The log P of a solute can be determined by correlating its retention time with similar compounds
with known log P values.[40]The magnitude of (K) is determined by the relative affinity of the
solute for the two phases. Those solutes interacting more strongly with the stationary phase will
exhibit a larger distribution coefficient and will be retained longer in the chromatographic system.
Molecular interaction results from intermolecular forces of which there are three basic types.
Molecular Forces

All intermolecular forces are electrical in nature. The three different types are termed dispersion
forces, polar forces and ionic forces. All interactions between molecules are composites of these
three forces.

Dispersion Forces
Dispersion forces were first described by London (3), and for this reason were originally called
'London's dispersion forces'. London's name has now been dropped and they are now simply
referred to as 'dispersion' forces.
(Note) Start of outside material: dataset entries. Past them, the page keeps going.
(* ===== verification/WorkerInv.v ===== *)
(** * Workers: invariants of the pool

    A worker holds a single token that moves between its ready channel, its dequeue and the
    goroutine of its task; hence it never runs two tasks and never blocks on a send. *)

From S2P Require Import Prelude GoStrings Config TxMonad TaskQueue TaskQueueInv TaskQueueOps.
From S2P Require Import Worker.
From stdpp Require Import options.

Open Scope string_scope.
Open Scope Z_scope.

(** ** Runs of the pool *)

Definition event_ok (e : event) : Prop :=
  match e with EQueue o _ => op_ok o | _ => True end.
Definition no_panic (e : event) : Prop :=
  match e with EHandler _ (Panicked _) => False | _ => True end.

Definition pool_rel (h : list string) (ok : event → Prop) (p p' : pool) : Prop :=
  ∃ e, event_ok e ∧ ok e ∧ pool_step h e p = Some p'.
Definition pool_reachable (h : list string) (n : nat) (ok : event → Prop) : pool → Prop :=
  rtc (pool_rel h ok) (StartWorkers n empty_db).

Lemma pool_reachable_ind h n ok (P : pool → Prop) :
  P (StartWorkers n empty_db) →
  (∀ p e p', P p → event_ok e → ok e → pool_step h e p = Some p' → P p') →
  ∀ p, pool_reachable h n ok p → P p.
Proof.
  intros H0 Hs. apply (rtc_ind_r P); [done|]. intros p p' _ (e & He & Hok & H) HP. by eapply Hs.
Qed.

(** ** One token per worker *)

Definition todo_ok (l : list stmt_todo) : Prop :=
  l = [DoCancelFunc] ∨ ∃ l', l = (l' ++ [DoReady])%list ∧ DoReady ∉ l'.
They arise from charge fluctuations throughout a molecule
resulting from electron/nuclei vibrations.

Polar Forces
Polar interactions arise from electrical forces between localized charges resulting from permanent
or induced dipoles. They cannot occur in isolation, but must be accompanied by dispersive
interactions and under some circumstances may also be combined with ionic interactions. Polar
interactions can be very strong and result in molecular associations that approach, in energy, that
of a weak chemical bond. Examples of such instances are 'hydrogen bonding' and in particular the
association of water with itself.